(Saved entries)
* * * *
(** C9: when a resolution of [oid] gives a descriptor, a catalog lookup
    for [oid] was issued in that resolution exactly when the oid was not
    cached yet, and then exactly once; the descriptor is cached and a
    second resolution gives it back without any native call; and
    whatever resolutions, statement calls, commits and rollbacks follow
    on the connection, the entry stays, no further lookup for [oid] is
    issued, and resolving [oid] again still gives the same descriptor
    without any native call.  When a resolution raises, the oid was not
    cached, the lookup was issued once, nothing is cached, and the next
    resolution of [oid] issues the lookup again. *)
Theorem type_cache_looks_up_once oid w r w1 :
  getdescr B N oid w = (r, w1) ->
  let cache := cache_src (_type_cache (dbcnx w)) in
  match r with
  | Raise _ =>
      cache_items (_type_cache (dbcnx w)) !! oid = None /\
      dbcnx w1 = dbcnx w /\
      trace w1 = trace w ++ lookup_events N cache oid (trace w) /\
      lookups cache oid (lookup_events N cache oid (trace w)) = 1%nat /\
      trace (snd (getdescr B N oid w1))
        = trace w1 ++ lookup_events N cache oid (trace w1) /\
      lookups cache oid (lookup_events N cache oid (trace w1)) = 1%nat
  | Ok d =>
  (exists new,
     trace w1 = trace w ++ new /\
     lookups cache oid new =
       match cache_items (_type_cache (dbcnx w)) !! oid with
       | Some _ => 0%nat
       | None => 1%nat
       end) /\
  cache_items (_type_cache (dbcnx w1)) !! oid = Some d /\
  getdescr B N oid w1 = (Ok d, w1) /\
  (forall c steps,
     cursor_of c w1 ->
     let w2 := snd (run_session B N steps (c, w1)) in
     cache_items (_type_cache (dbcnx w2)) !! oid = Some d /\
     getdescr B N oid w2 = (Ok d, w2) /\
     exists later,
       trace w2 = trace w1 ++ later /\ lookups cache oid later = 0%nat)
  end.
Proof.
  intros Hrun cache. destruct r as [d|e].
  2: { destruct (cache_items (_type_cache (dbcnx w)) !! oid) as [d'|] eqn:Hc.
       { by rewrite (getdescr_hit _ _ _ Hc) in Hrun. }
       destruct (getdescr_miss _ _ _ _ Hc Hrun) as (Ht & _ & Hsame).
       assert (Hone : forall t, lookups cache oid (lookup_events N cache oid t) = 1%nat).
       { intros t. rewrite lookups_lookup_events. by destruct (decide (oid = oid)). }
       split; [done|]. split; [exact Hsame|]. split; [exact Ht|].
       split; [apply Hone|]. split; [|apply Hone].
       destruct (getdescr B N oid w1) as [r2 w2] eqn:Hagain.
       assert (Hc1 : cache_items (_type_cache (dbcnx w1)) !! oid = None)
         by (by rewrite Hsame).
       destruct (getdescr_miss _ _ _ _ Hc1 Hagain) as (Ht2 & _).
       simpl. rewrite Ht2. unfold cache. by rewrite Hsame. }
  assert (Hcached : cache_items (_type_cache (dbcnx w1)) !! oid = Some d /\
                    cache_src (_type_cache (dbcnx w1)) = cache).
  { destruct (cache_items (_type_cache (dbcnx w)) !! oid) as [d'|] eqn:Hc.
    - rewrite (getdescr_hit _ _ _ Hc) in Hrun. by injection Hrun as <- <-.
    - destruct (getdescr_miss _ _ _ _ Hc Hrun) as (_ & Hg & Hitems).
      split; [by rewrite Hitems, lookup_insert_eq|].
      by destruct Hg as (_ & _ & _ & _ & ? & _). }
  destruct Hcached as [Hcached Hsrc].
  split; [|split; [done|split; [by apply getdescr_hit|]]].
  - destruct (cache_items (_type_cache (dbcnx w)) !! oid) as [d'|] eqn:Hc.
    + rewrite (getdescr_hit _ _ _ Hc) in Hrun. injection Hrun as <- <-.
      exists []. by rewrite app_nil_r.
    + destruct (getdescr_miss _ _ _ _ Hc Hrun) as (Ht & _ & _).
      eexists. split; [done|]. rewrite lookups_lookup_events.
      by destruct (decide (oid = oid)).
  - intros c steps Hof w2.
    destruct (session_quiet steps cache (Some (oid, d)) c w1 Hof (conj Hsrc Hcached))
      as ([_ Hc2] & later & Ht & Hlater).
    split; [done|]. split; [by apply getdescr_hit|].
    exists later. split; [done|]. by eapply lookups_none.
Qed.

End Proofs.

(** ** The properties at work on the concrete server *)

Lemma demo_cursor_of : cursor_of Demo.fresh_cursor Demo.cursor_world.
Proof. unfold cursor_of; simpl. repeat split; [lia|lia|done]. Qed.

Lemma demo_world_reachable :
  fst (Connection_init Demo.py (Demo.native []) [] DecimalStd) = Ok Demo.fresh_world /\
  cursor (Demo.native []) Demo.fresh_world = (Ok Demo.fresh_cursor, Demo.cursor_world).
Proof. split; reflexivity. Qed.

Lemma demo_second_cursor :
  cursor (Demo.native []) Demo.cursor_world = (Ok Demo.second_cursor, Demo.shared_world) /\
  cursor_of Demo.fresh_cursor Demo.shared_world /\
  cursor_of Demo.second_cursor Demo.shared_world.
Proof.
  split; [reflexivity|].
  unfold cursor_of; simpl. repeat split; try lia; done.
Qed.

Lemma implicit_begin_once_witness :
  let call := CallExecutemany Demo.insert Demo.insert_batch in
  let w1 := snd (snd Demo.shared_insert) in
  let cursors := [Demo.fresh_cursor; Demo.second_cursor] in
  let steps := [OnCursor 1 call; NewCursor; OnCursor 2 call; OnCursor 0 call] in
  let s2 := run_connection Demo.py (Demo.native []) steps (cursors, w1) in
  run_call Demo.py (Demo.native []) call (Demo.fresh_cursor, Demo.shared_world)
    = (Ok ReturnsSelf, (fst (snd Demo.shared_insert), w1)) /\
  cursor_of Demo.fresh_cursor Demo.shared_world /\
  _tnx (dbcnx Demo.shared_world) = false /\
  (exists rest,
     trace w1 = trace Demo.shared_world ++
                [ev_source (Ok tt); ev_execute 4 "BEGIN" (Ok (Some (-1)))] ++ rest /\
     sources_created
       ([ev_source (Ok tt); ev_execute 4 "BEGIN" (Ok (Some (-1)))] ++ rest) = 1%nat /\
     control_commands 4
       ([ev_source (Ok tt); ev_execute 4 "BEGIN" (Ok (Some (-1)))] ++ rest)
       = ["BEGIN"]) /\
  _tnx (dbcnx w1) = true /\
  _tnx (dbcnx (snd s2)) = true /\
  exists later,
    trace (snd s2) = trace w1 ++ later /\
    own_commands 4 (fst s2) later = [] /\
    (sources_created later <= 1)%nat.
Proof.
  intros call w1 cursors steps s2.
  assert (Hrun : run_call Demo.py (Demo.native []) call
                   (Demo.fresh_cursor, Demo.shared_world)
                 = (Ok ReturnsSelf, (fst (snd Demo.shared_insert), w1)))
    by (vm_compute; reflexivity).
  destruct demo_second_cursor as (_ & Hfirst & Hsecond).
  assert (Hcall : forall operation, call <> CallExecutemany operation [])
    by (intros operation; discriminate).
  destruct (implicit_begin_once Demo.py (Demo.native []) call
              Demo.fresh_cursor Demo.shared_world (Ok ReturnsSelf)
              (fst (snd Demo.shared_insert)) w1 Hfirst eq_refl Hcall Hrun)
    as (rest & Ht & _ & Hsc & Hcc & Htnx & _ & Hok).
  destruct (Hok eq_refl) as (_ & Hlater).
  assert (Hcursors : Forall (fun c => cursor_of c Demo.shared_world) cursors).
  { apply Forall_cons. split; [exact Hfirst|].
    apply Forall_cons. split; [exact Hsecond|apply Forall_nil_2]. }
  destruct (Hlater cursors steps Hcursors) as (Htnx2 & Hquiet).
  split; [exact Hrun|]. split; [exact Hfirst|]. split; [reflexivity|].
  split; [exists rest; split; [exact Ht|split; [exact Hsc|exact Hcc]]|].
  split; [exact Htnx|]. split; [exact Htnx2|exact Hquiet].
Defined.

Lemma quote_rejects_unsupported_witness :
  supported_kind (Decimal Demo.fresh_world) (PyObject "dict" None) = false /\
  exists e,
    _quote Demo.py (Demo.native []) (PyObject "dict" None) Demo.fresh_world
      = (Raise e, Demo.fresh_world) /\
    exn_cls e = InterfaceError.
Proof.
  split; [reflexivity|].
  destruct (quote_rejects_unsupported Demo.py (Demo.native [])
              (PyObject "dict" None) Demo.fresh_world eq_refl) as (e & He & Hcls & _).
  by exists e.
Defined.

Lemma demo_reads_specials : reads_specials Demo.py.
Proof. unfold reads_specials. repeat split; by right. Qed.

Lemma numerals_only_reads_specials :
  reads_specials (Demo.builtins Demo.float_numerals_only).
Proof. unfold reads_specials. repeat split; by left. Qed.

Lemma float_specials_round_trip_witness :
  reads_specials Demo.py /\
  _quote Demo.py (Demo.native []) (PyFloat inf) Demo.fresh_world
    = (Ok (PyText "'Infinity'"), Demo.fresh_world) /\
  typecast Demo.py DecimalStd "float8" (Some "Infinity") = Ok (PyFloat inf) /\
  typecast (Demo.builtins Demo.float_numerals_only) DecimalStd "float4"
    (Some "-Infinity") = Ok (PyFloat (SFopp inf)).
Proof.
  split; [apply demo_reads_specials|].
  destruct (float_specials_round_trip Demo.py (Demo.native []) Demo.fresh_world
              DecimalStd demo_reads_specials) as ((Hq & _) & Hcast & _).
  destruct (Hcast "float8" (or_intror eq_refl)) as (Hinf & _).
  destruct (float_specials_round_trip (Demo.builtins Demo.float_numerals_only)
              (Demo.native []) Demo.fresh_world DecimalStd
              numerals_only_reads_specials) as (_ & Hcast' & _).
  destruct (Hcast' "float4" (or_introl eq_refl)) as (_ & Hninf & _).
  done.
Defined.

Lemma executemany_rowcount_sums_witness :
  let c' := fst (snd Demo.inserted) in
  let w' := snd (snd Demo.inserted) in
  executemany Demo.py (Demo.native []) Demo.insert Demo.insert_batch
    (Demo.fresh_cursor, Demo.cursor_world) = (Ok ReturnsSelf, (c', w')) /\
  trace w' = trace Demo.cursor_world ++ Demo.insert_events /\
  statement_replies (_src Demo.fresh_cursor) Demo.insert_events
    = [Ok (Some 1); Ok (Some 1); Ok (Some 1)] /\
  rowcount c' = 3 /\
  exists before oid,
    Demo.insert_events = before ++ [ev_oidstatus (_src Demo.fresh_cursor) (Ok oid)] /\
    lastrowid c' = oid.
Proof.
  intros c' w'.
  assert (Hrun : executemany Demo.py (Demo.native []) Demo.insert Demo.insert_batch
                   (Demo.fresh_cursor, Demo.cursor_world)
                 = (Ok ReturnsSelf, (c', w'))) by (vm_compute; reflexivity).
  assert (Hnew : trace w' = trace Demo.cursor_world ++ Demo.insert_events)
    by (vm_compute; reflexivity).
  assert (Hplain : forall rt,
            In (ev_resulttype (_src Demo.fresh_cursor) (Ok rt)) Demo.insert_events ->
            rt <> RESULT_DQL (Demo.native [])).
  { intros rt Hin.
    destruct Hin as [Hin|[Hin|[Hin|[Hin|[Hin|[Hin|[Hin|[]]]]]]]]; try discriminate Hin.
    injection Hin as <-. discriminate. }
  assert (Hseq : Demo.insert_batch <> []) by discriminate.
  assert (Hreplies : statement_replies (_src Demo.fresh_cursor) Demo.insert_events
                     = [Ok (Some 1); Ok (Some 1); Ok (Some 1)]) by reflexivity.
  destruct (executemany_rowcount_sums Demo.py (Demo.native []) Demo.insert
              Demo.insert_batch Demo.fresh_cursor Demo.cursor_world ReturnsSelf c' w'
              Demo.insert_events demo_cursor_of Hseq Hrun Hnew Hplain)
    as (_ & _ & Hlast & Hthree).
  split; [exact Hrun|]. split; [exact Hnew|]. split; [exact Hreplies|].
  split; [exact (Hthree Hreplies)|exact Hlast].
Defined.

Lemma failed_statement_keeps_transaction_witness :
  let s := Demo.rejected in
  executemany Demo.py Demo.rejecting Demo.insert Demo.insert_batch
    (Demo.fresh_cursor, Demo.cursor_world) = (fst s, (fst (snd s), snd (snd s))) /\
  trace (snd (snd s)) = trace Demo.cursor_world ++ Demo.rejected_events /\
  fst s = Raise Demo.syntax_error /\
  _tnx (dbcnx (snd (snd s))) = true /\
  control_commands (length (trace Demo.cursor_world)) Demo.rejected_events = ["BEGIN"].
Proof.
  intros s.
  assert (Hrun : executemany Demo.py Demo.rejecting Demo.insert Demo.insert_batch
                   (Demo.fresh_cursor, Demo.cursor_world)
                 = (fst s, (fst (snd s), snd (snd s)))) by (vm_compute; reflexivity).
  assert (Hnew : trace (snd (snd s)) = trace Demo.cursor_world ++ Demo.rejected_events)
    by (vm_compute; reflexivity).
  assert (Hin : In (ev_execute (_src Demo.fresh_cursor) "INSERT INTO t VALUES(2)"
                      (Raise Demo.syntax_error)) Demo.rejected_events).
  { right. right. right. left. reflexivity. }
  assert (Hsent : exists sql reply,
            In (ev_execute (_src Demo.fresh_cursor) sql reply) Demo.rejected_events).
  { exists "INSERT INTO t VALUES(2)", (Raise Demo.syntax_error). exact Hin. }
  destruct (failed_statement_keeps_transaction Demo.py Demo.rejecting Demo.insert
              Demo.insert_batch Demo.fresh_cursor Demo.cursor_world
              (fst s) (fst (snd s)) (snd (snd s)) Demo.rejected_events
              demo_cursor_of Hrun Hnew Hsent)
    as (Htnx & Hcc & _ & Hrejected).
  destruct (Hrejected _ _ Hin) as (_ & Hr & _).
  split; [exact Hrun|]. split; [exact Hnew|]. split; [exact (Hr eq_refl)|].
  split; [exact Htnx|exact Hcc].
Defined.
* * * *
From the records above, copy every line that holds the word "DecimalStd".

Written answer:
  fst (Connection_init Demo.py (Demo.native []) [] DecimalStd) = Ok Demo.fresh_world /\
  typecast Demo.py DecimalStd "float8" (Some "Infinity") = Ok (PyFloat inf) /\
  typecast (Demo.builtins Demo.float_numerals_only) DecimalStd "float4"
              DecimalStd demo_reads_specials) as ((Hq & _) & Hcast & _).
              (Demo.native []) Demo.fresh_world DecimalStd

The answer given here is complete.